Wandering in the Wilderness
I have seen South Texas as few men have been privileged to see it. I have seen South Texas from the cockpit of a string of beat-up old crop-duster airplanes. It was a life worth living. I'm not sure if it's a story worth telling.
But I'm going to tell you that story anyway. Not all of it. Just some of it. And if my story rambles and wanders, I ask that you be patient. For as this story unfolded many years ago, I had not the slightest idea that one day I would want to write about it. If I had known that I would one day be scouring my memory for little lost and forgotten events and people, I would have taken better notes. But I didn't know that, and I didn't do that, so I'll just have to do the best I can.
But before I try to tell you the story of those years as a crop-duster pilot on the Texas/Mexico border, I must first try to give you some indication as to why a normal man, raised in the traditions of middle America, would cast his life into such a bizarre activity. Why would a man of above average intelligence (just a little bit above average), elect to squander the best years of his life along such rock-strewn, dead-end trails?
I was a pretty normal fellow up until the mid-sixties. But great changes occurred in America during those years. I won't bother you with the details. Many of you were there, just like I was. The things that changed in America made me rancid inside. Those things enraged my mind, poisoned my soul.
I expose this ugly side of my personality with a sense of duty. I feel that it would be dishonorable for me to allow you to read these stories without revealing to you the bitter sentiments of the man who wrote them.
But I was not alone. There were others who saw the darkness flowing out across America. There were other men who saw the evil in the land, and many stood and vainly fought against the onslaught. But for my part, I lacked the intellectual acumen and moral courage to stand and fight. I ran away. I ran away to South Texas, and adopted a harsh life in a harsh land where new age decadence had not yet sunk its poisonous fangs.
So let the record show. I ran away. I did not stand and fight for what I knew was right.
But I had a good excuse. You see, I wasn't all that smart. Although my ability to distinguish right from wrong was highly developed, I simply was not all that smart. So when I found myself on a college campus in "The Age of Aquarius", I might as well have been the first man on mars.

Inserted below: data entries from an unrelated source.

Definition elemsOf (v : rValue) : list Value :=
  match v with RV (VSeq _ _ es) _ _ => es | _ => [] end.

Definition entriesOf (v : rValue) : list (MapKey * Value) :=
  match v with RV (VMap _ es) _ _ => es | _ => [] end.

(** The nesting of members inside a value, pointers not followed. *)
Fixpoint extent (v : Value) : nat :=
  match v with
  | VStruct _ fs => S (foldr (fun p acc => (extent (snd p) + acc)%nat) O fs)
  | VSeq _ _ es => S (foldr (fun d acc => (extent d + acc)%nat) O es)
  | VMap _ es => S (foldr (fun p acc => (extent (snd p) + acc)%nat) O es)
  | _ => O
  end.

(** What is left to descend into below the cells of the heap whose
    address is not in [seen]. *)
Definition weight (seen : gset Z) (h : Heap) : nat :=
  map_fold (fun a d acc =>
    ((if bool_decide (a ∈ seen) then O else S (extent d)) + acc)%nat) O h.

(** [%d] of a loop index. *)
Definition decimal (i : nat) : string := NilZero.string_of_uint (Nat.to_uint i).

(** Go's [int]: 64 bits, two's complement. *)
Definition int_wrap (z : Z) : Z := (z + 2 ^ 63) mod 2 ^ 64 - 2 ^ 63.
Definition int_add (a b : Z) : Z := int_wrap (a + b).

End Reflect.

(** * The traversal engine of [walker.go] *)
Module Walker.
Import Reflect.

Section Engine.

(** The state a callback closes over, and Go's [error] values. *)
Context {U Err : Type}.

(** Nodes live in a store; a [*FieldMeta] is an index into it. *)
Record FieldMeta := mkMeta {
  Name : string;
  Type_ : rtype;
  CanSet : bool;
  IsPrivate : bool;
  Path : string;
  Parent : option nat;
  Children : list nat
}.

(** A callback gets the value and a copy of the metadata, may change the
    state it closes over, and returns an error or nil. *)
Definition UserFunc := rValue -> FieldMeta -> U -> U * option Err.
Definition TagFilter := StructTag -> bool.
Definition TypeFilter := rtype -> bool.
Definition MetaFilter := FieldMeta -> bool.

Record walkSettings := mkSettings {
  maxDepth : Z;
  includePrivate : bool;
  onlySettable : bool;
  tagFilter : option TagFilter;
  typeFilter : option TypeFilter;
  metaFilter : option MetaFilter;
  userFuncs : list UserFunc
}.

Definition Option_ := walkSettings -> walkSettings.

Definition defaultSettings : walkSettings :=
  {| maxDepth := 10;
     includePrivate := true;
     onlySettable := false;
     tagFilter := None;
     typeFilter := None;
     metaFilter := None;
     userFuncs := [] |}.

Definition MaxDepth (depth : Z) : Option_ := fun s =>
  mkSettings depth (includePrivate s) (onlySettable s) (tagFilter s)
             (typeFilter s) (metaFilter s) (userFuncs s).

Definition PrivateFields : Option_ := fun s =>
  mkSettings (maxDepth s) true (onlySettable s) (tagFilter s)
             (typeFilter s) (metaFilter s) (userFuncs s).

Definition OnlySettable : Option_ := fun s =>
  mkSettings (maxDepth s) (includePrivate s) true (tagFilter s)
             (typeFilter s) (metaFilter s) (userFuncs s).

Definition WithMetaFilter (fn : MetaFilter) : Option_ := fun s =>
  mkSettings (maxDepth s) (includePrivate s) (onlySettable s) (tagFilter s)
             (typeFilter s) (Some fn) (userFuncs s).

Definition WithTagFilter (fn : TagFilter) : Option_ := fun s =>
  mkSettings (maxDepth s) (includePrivate s) (onlySettable s) (Some fn)
             (typeFilter s) (metaFilter s) (userFuncs s).

Definition WithTypeFilter (fn : TypeFilter) : Option_ := fun s =>
  mkSettings (maxDepth s) (includePrivate s) (onlySettable s) (tagFilter s)
             (Some fn) (metaFilter s) (userFuncs s).

Definition WithUserFunc (fn : UserFunc) : Option_ := fun s =>
  mkSettings (maxDepth s) (includePrivate s) (onlySettable s) (tagFilter s)
             (typeFilter s) (metaFilter s) (userFuncs s ++ [fn]).


Definition TypeIsOneOf (allowedTypes : list rtype) : TypeFilter := fun t =>
  existsb (fun a => bool_decide (t = a)) allowedTypes.

Definition TagExists (tagKey : string) (values : list string) : TagFilter :=
  fun tag =>
    match tag_Lookup tag tagKey with
    | None => false
    | Some tagValue =>
        match values with
        | [] => true
        | _ => existsb (fun value => bool_decide (tagValue = value)) values
        end
    end.

Definition IgnoreTag (tagKey : string) (values : list string) : TagFilter :=
  fun tag =>
    match tag_Lookup tag tagKey with
    | None => true
    | Some tagValue =>
        match values with
        | [] => false
        | _ => negb (existsb (fun value => bool_decide (tagValue = value)) values)
        end
    end.

Definition AllTagFilters (filters : list TagFilter) : TagFilter := fun tag =>
  forallb (fun f => f tag) filters.

Definition AnyTagFilter (filters : list TagFilter) : TagFilter := fun tag =>
  existsb (fun f => f tag) filters.

Definition AllMetaFilters (filters : list MetaFilter) : MetaFilter := fun meta =>
  forallb (fun f => f meta) filters.

Definition AnyMetaFilter (filters : list MetaFilter) : MetaFilter := fun meta =>
  existsb (fun f => f meta) filters.

(** What a traversal does, in order: a node built for a value (with its
    index in the store), a callback invoked with its result. *)
Inductive Event :=
| EvBuild (v : rValue) (id : nat) (meta : FieldMeta)
| EvCall (v : rValue) (meta : FieldMeta) (err : option Err).

(** The mutable objects of one call of [Walk]: the [visited] map, the node
    store, the [sync.Map] from paths to nodes, the callbacks' own state,
    and the record of what happened. *)
Record WalkState := mkState {
  visited : gset Z;
  nodes : list FieldMeta;
  flatMap : gmap string nat;
  user : U;
  trace : list Event
}.

Inductive Outcome (A : Type) :=
| Ret (a : A)
| Fail (e : Err)
| Panic
| OutOfFuel.
Arguments Ret {A} a.
Arguments Fail {A} e.
Arguments Panic {A}.
Arguments OutOfFuel {A}.

Definition setVisited (a : Z) (st : WalkState) : WalkState :=
  mkState ({[a]} ∪ visited st) (nodes st) (flatMap st) (user st) (trace st).

(** [meta := &FieldMeta{...}; flatMap.Store(path, meta)] *)
Definition storeNode (v : rValue) (meta : FieldMeta) (st : WalkState) : WalkState :=
  let id := length (nodes st) in
  mkState (visited st) (nodes st ++ [meta]) (<[Path meta := id]> (flatMap st))
          (user st) (trace st ++ [EvBuild v id meta]).

Definition addChild (c : nat) (m : FieldMeta) : FieldMeta :=
  mkMeta (Name m) (Type_ m) (CanSet m) (IsPrivate m) (Path m) (Parent m)
         (Children m ++ [c]).

Definition setParent (p : nat) (m : FieldMeta) : FieldMeta :=
  mkMeta (Name m) (Type_ m) (CanSet m) (IsPrivate m) (Path m) (Some p)
         (Children m).

(** [meta.Children = append(meta.Children, childMeta); childMeta.Parent = meta] *)
Definition attach (id child : nat) (st : WalkState) : WalkState :=
  mkState (visited st)
          (alter (setParent id) child (alter (addChild child) id (nodes st)))
          (flatMap st) (user st) (trace st).

(** [for _, fn := range settings.userFuncs { if err := fn(v, *meta); ... }] *)
Fixpoint callUserFuncs (fns : list UserFunc) (v : rValue) (meta : FieldMeta)
    (st : WalkState) : option Err * WalkState :=
  match fns with
  | [] => (None, st)
  | fn :: rest =>
      let '(u', r) := fn v meta (user st) in
      let st' := mkState (visited st) (nodes st) (flatMap st) u'
                         (trace st ++ [EvCall v meta r]) in
      match r with
      | Some e => (Some e, st')
      | None => callUserFuncs rest v meta st'
      end
  end.

(** One recursive call of a loop body: the path of the child and the
    result of [.Interface()] on it ([None] when that call panics). *)
Record Item := mkItem { itemPath : string; itemObj : option Value }.

Definition structItems (settings : walkSettings) (path : string) (v : rValue)
    : list Item :=
  flat_map (fun '(fieldType, d) =>
    let fieldVal := v_Field v fieldType d in
    if match tagFilter settings with
       | Some f => negb (f (sfTag fieldType))
       | None => false
       end then []
    else if negb (includePrivate settings) && negb (isExported fieldType) then []
    else if onlySettable settings && negb (v_CanSet fieldVal) then []
    else [mkItem (path +:+ "." +:+ sfName fieldType) (v_Interface fieldVal)])
  (fieldsOf v).
(** X10: the fallback slugger does not belong to a page.  With a theme
    that lacks [getSlugger], a heading rendered after the current page has
    been replaced gets the slug that the same slugger issues next, as if
    both headings were on one page. *)
Theorem fallback_slugger_shared_across_pages
    tokens1 idx1 token1 next1 tokens2 idx2 token2 next2 s p1 p2 :
  theme s = Some CustomTheme → page s = Some p1 →
  tokens1 !! idx1 = Some token1 → tokens1 !! (idx1 + 1) = Some next1 →
  tokens2 !! idx2 = Some token2 → tokens2 !! (idx2 + 1) = Some next2 →
  let sl := default Slugger.new (defaultSlugger s) in
  let slug1 := (Slugger.slug fragmentUnsafe sl (content next1)).1 in
  let sl1 := (Slugger.slug fragmentUnsafe sl (content next1)).2 in
  let slug2 := (Slugger.slug fragmentUnsafe sl1 (content next2)).1 in
  ∃ out1 s1 out2 s2,
    heading_open tokens1 idx1 s = (Ok out1, s1) ∧
    heading_open tokens2 idx2 (set_page (Some p2) s1) = (Ok out2, s2) ∧
    page s2 = Some {| model := model p2;
                      pageHeadings := pageHeadings p2 ++
                        [mkHeading (content next2, String.length (markup token2)) slug2] |} ∧
    [slug1; slug2] = (Slugger.slugs fragmentUnsafe sl [content next1; content next2]).1 ∧
    slug1 ≠ slug2.
Proof.
  intros Hcustom Hpage Htok1 Hnext1 Htok2 Hnext2 sl slug1 sl1 slug2.
  assert (activeSlugger s = Some sl) as Hactive.
  { unfold activeSlugger. by rewrite Hcustom. }
  destruct (heading_open_run tokens1 idx1 token1 next1 s p1 sl Htok1 Hnext1 Hpage Hactive)
    as (out1 & s1 & Hrun1 & _ & Hactive1 & _).
  destruct (stepAt_heading_open tokens1 idx1 s _ _ Hrun1) as (_ & _ & _ & _ & Hkind & _).
  unfold sameThemeKind in Hkind. rewrite Hcustom in Hkind.
  assert (activeSlugger (set_page (Some p2) s1) = Some sl1) as Hactive2.
  { unfold activeSlugger in Hactive1 |- *. cbn. by rewrite Hkind in Hactive1 |- *. }
  destruct (heading_open_run tokens2 idx2 token2 next2 (set_page (Some p2) s1) p2 sl1
              Htok2 Hnext2 eq_refl Hactive2) as (out2 & s2 & Hrun2 & Hpage2 & _).
  exists out1, s1, out2, s2. split_and!; [done|done|done| |].
  - by rewrite !slugs_cons.
  - pose proof (slugs_NoDup fragmentUnsafe [content next1; content next2] sl) as Hnd.
    rewrite !slugs_cons in Hnd. cbn in Hnd.
    apply NoDup_cons in Hnd as [Hnotin _]. intros Heq. apply Hnotin.
    fold slug1 sl1 slug2. rewrite Heq. by left.
Qed.
(** * The generic object kernel of Tasks/Task12.py

    A shallow embedding of the classes [General], [Any], [Person], [Car] and
    [Void] and of the operations [General] offers to every object: copy,
    clone, equality, serialization and the assignment attempt.

    Conventions of the embedding:
    - an object is a record of its identity ([id(self)]), its class and its
      instance dictionary ([__dict__], in insertion order);
    - Python values are the JSON-like data the kernel handles, plus objects;
      floats are left out, strings are sequences of code points below 256,
      dictionary keys are strings;
    - a method that can raise returns a [result]; a method that creates an
      object threads the next free identity;
    - a call [self.m(...)] made inside a method looks [m] up on the
      instance first: a field of that name hides the method, and calling
      the field, which is data, raises;
    - strings, lists and dictionaries are values: only objects carry an
      identity, and two pickles are compared by the classes and contents
      they record, in their order;
    - the classes are defined at the top of a module, so that [pickle] finds
      them by name. *)

From Stdlib Require Import List String Ascii ZArith Bool Lia.
From Stdlib Require Import Permutation Sorted HexString DecimalString.
From Stdlib Require OrderedTypeEx.
Import ListNotations.
Local Open Scope string_scope.
Set Warnings "-register-all".

(** ** Classes *)

(** The classes of the module, and the classes a client derives from them:
    [Derived name base] is [class name(base): ...] with no method of its own. *)
Inductive cls : Type :=
| General
| Any
| Person
| Car
| Void
| Derived (name : string) (base : cls).

Definition cls_eq_dec (c d : cls) : {c = d} + {c <> d}.
Proof. decide equality. apply string_dec. Defined.

Definition cls_eqb (c d : cls) : bool :=
  if cls_eq_dec c d then true else false.

(** [cls.__name__] *)
Definition class_name (c : cls) : string :=
  match c with
  | General => "General"
  | Any => "Any"
  | Person => "Person"
  | Car => "Car"
  | Void => "Void"
  | Derived name _ => name
  end.

(** [issubclass(c, d)]: [d] is met when walking up from [c]. *)
Fixpoint issubclass (c d : cls) : bool :=
  cls_eqb c d ||
  match c with
  | General => false
  | Any => cls_eqb General d
  | Person | Car | Void => cls_eqb Any d || cls_eqb General d
  | Derived _ base => issubclass base d
  end.

(** ** Values and objects *)

Inductive value : Type :=
| VNone
| VBool (b : bool)
| VInt (z : Z)
| VStr (s : string)
| VList (items : list value)
| VDict (items : list (string * value))
| VObj (id : nat) (c : cls) (fields : list (string * value)).

Definition dict : Type := list (string * value).

Record entity : Type := mkEntity {
  oid : nat;
  ocls : cls;
  odict : dict
}.

Definition obj (e : entity) : value := VObj (oid e) (ocls e) (odict e).

(** The types [isinstance] is asked about: [object], the built-in types of
    the values, and the classes. *)
Inductive pytype : Type :=
| TObject
| TNoneType
| TBool
| TInt
| TStr
| TList
| TDict
| TClass (c : cls).

Definition type_of (v : value) : pytype :=
  match v with
  | VNone => TNoneType
  | VBool _ => TBool
  | VInt _ => TInt
  | VStr _ => TStr
  | VList _ => TList
  | VDict _ => TDict
  | VObj _ c _ => TClass c
  end.

(** [issubclass] on all types: everything derives from [object], [bool]
    derives from [int]. *)
Definition issubtype (t u : pytype) : bool :=
  match u, t with
  | TObject, _ => true
  | TNoneType, TNoneType => true
  | TBool, TBool => true
  | TInt, (TInt | TBool) => true
  | TStr, TStr => true
  | TList, TList => true
  | TDict, TDict => true
  | TClass d, TClass c => issubclass c d
  | _, _ => false
  end.

Definition isinstance (v : value) (t : pytype) : bool :=
  issubtype (type_of v) t.

(** ** Truth values *)

(** [bool(v)]: [Void.__bool__] answers false, every other object of the
    module is true. *)
Definition py_bool (v : value) : bool :=
  match v with
  | VNone => false
  | VBool b => b
  | VInt z => negb (Z.eqb z 0)
  | VStr s => negb (String.eqb s "")
  | VList xs => negb (Nat.eqb (List.length xs) 0)
  | VDict kvs => negb (Nat.eqb (List.length kvs) 0)
  | VObj _ c _ => negb (issubclass c Void)
  end.

(** ** The Void instance *)

(** [VoidInstance = Void()]: [Void.__init__] sets no attribute. *)
Definition void_id : nat := 0.
Definition VoidInstance : entity := mkEntity void_id Void [].

(** [General.is_void] / [General.is_void_value] *)
Definition is_void_value (v : value) : bool := isinstance v (TClass Void).
Definition is_void (self : entity) : bool := is_void_value (obj self).

(** [General.is_type] and [General.get_real_type] *)
Definition is_type (self : entity) (target_type : pytype) : bool :=
  isinstance (obj self) target_type.
Definition get_real_type (self : entity) : cls := ocls self.

(** ** The assignment attempt *)

(** [General.assignment_attempt(target_type, source)] *)
Definition assignment_attempt (target_type : pytype) (source : value) : value :=
  match source with
  | VNone => obj VoidInstance
  | _ =>
      if isinstance source (TClass Void) then obj VoidInstance
      else if isinstance source target_type then source
      else obj VoidInstance
  end.
(** X9. No file and name are listed twice in [implicit_reexports], however
    many edges, parallel ones included, import the name from the file. *)
Theorem implicit_reexports_listed_once :
  ∃ r,
    analyze read_text find_unused_imports find_cycles o graph = Some r ∧
    NoDup ((λ ir, (source_file ir, import_name ir)) <$> implicit_reexports r).
Proof.
  destruct (analyze_stable read_text find_unused_imports find_cycles o graph)
    as (k & _ & _ & Hr). simpl in Hr.
  eexists. split; [exact Hr|]. simpl.
  apply NoDup_fmap_2_strong; [|apply find_implicit_reexports_NoDup].
  intros ir1 ir2 H1 H2 [= Hf Hn].
  apply elem_of_implicit_reexports in H1 as (_ & _ & _ & _ & Hu1).
  apply elem_of_implicit_reexports in H2 as (_ & _ & _ & _ & Hu2).
  destruct ir1, ir2. simpl in *. congruence.
Qed.

End Implicit_report.

(** ** Further properties of the cascade *)

Section Cascade_more.

Variable o : IterOrder.
Variable graph : ImportGraph.
Variable sfu : gmap Path (list ImportInfo).

Lemma removed_after_below_closed m k f :
  closed_under_rule o graph sfu m →
  removed_of (removed_after o graph sfu k) f ⊆ removed_of m f.
Proof.
  intros Hclosed. revert f. induction k as [|k IH]; intros f n; simpl.
  - rewrite removed_of_empty. set_solver.
  - rewrite turn_removed. intros [Hn|[Hre (b & Hb & <-)]]; [by apply IH|].
    apply Hclosed; [done|]. intros Hin. apply Hre.
    by apply (reexported_from_antitone o graph _ m f IH).
Qed.

Lemma stable_closed m :
  turn_changed o graph sfu m = false → closed_under_rule o graph sfu m.
Proof.
  intros Hst f b Hb Hre.
  destruct (decide (name b ∈ removed_of m f)) as [|Hout]; [done|].
  assert (turn_changed o graph sfu m = true) as Htrue
    by (apply turn_changed_true; eauto).
  congruence.
Qed.

(** X10. The removal map that the cascade ends on is the least one that the
    rule of the loop cannot extend: it is such a map itself, and it is
    contained, file by file, in every other one. *)
Theorem cascade_least_closed (m : gmap Path (gset string)) :
  closed_under_rule o graph sfu m →
  ∃ all_removed,
    cascade o graph sfu = Some all_removed ∧
    closed_under_rule o graph sfu all_removed ∧
    ∀ f, removed_of all_removed f ⊆ removed_of m f.
Proof.
  intros Hclosed. destruct (cascade_stable o graph sfu) as (k & Hk & Hst).
  eexists. split; [exact Hk|]. split; [by apply stable_closed|].
  intros f. by apply removed_after_below_closed.
Qed.




End Cascade_more.

(** ** Graphs without internal edges, and imports that keep each other *)

Lemma filter_all {A} (P : A → Prop) `{!∀ x, Decision (P x)} (l : list A) :
  (∀ x, x ∈ l → P x) → filter P l = l.
Proof.
  induction l as [|x l IH]; intros Hall; [done|].
  rewrite filter_cons. destruct (decide (P x)) as [_|Hno].
  - f_equal. apply IH. intros y Hy. apply Hall. by right.
  - exfalso. apply Hno, Hall. left.
Qed.

Lemma reexport_edge_passed_over o graph removed d edge :
  passed_over edge → reexport_edge o graph removed d edge = d.
Proof.
  unfold reexport_edge. intros [->| ->]; [done|]. by destruct (is_external edge).
Qed.

Lemma find_reexported_imports_passed_over o graph removed_imports :
  Forall passed_over (edges graph) →
  _find_reexported_imports o graph removed_imports = [].
Proof.
  unfold _find_reexported_imports. generalize ([] : odict).
  induction (edges graph) as [|e es IH]; intros d Hall; simpl; [done|].
  apply Forall_cons in Hall as [He Hes].
  rewrite reexport_edge_passed_over by done. by apply IH.
Qed.

Section Edge_cases.

Variable read_text : Path → ReadError + string.
Variable find_unused_imports : string → list ImportInfo.
Variable find_cycles : ImportGraph → list (list Path).
Variable o : IterOrder.
Variable graph : ImportGraph.

(** X12. When every edge of the graph is marked external or has no imported
    file, nothing is re-exported: [analyze] reports every single-file unused
    import of every file, and no implicit re-export. *)
Theorem no_internal_edge_reports_single_file :
  Forall passed_over (edges graph) →
  ∃ r,
    analyze read_text find_unused_imports find_cycles o graph = Some r ∧
    unused_imports r = _get_single_file_unused read_text find_unused_imports graph ∧
    implicit_reexports r = [].
Proof.
  intros Hedges.
  destruct (analyze_stable read_text find_unused_imports find_cycles o graph)
    as (k & _ & Hst & Hr). simpl in *.
  eexists. split; [exact Hr|]. simpl.
  split; [|by rewrite find_reexported_imports_passed_over].
  apply map_eq. intros f. rewrite build_unused_imports_lookup.
  rewrite filter_all.
  - unfold flagged. rewrite get_single_file_unused_lookup.
    destruct (nodes graph !! f); [|done].
    destruct (read_text f) as [|source]; [done|].
    by destruct (find_unused_imports source).
  - intros b Hb. apply (stable_closed o graph _ _ Hst f b Hb).
    unfold reexported_from. rewrite find_reexported_imports_passed_over by done.
    simpl. set_solver.
Qed.

(** X13. When every single-file unused import is re-exported by its file
    before anything is removed, the first turn of the loop changes nothing
    and [analyze] reports no unused import at all: imports that only keep
    each other in use, as around an import cycle, are never reported. *)
Theorem all_reexported_reports_nothing :
  (∀ f b,
     b ∈ flagged (_get_single_file_unused read_text find_unused_imports graph) f →
     name b ∈ reexported_from o graph ∅ f) →
  ∃ r,
    cascade o graph (_get_single_file_unused read_text find_unused_imports graph)
      = Some ∅ ∧
    analyze read_text find_unused_imports find_cycles o graph = Some r ∧
    unused_imports r = ∅.
Proof.
  intros Hall.
  assert (turn_changed o graph
    (_get_single_file_unused read_text find_unused_imports graph) ∅ = false) as Hst.
  { destruct (turn_changed _ _ _ ∅) eqn:Hch; [|done].
    apply turn_changed_true in Hch as (f & b & Hb & Hre & _).
    exfalso. by apply Hre, Hall. }
  assert (cascade o graph
    (_get_single_file_unused read_text find_unused_imports graph) = Some ∅) as Hk.
  { unfold cascade. rewrite cascade_loop_S, Hst. f_equal. by apply turn_unchanged. }
  eexists. split; [exact Hk|]. unfold analyze. rewrite Hk. simpl.
  split; [reflexivity|]. simpl. unfold build_unused_imports. apply map_imap_empty.
Qed.

End Edge_cases.

Open Scope string_scope.

Lemma cascade_least_closed_witness :
  closed_under_rule canonical_order chain_graph chain_unused chain_removed_ab ∧
  ∃ all_removed,
    cascade canonical_order chain_graph chain_unused = Some all_removed ∧
    closed_under_rule canonical_order chain_graph chain_unused all_removed ∧
    ∀ f, removed_of all_removed f ⊆ removed_of chain_removed_ab f.
Proof.
  assert (closed_under_rule canonical_order chain_graph chain_unused
            chain_removed_ab) as Hclosed.
  { intros f b Hb _. unfold flagged, chain_unused in Hb.
    destruct (decide (f = "a.py")) as [->|Ha].
    { rewrite lookup_insert_eq in Hb. apply list_elem_of_singleton in Hb as ->.
      vm_compute. reflexivity. }
    rewrite lookup_insert_ne in Hb by done.
    destruct (decide (f = "b.py")) as [->|Hb'].
    { rewrite lookup_singleton_eq in Hb. apply list_elem_of_singleton in Hb as ->.
      vm_compute. reflexivity. }
    rewrite lookup_singleton_ne in Hb by done. by apply elem_of_nil in Hb. }
  split; [exact Hclosed|].
  apply (cascade_least_closed canonical_order chain_graph chain_unused
           chain_removed_ab Hclosed).
Defined.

I was a pristine innocent to the arguments of nihilism. I could not comprehend such a philosophical position, and was astonished to learn that it was the central doctrine of higher education. I could no more argue these teachings than debate the mathematics involved in executing a lunar landing.
I was further taken aback to discover that those of us who had been sent to S. E. Asia to fight a war on America's behalf, were, upon our return, expected to provide moral justification for that war to the society that had sent us.
Although my instincts were good, my intellectual foundations were nonexistent. I found I had no answers to defend my beliefs against squadrons of leftists who had spent their lives on a college campus, carefully crafting their arguments and patiently awaiting the arrival of some rustic like me.
So after two years of frustration and anger, I cut and ran. I resolved to return to a world I understood, to work through my rage and ignorance, and to return to fight again another day.
And the world I ran to served me well. And though the anger will never be completely flushed away, those years as a tramp crop-duster pilot in South Texas helped me understand what it is that I believe in.
But this book is not about philosophy. This book is about flying. It is the story of reckless years spent without plan or caution. It is a tale of misguided judgment, bad decisions, and taunting fate.
But let the record show: When the battle was at hand, when the enemy was at the gates, when the walls were first breached, I ran away.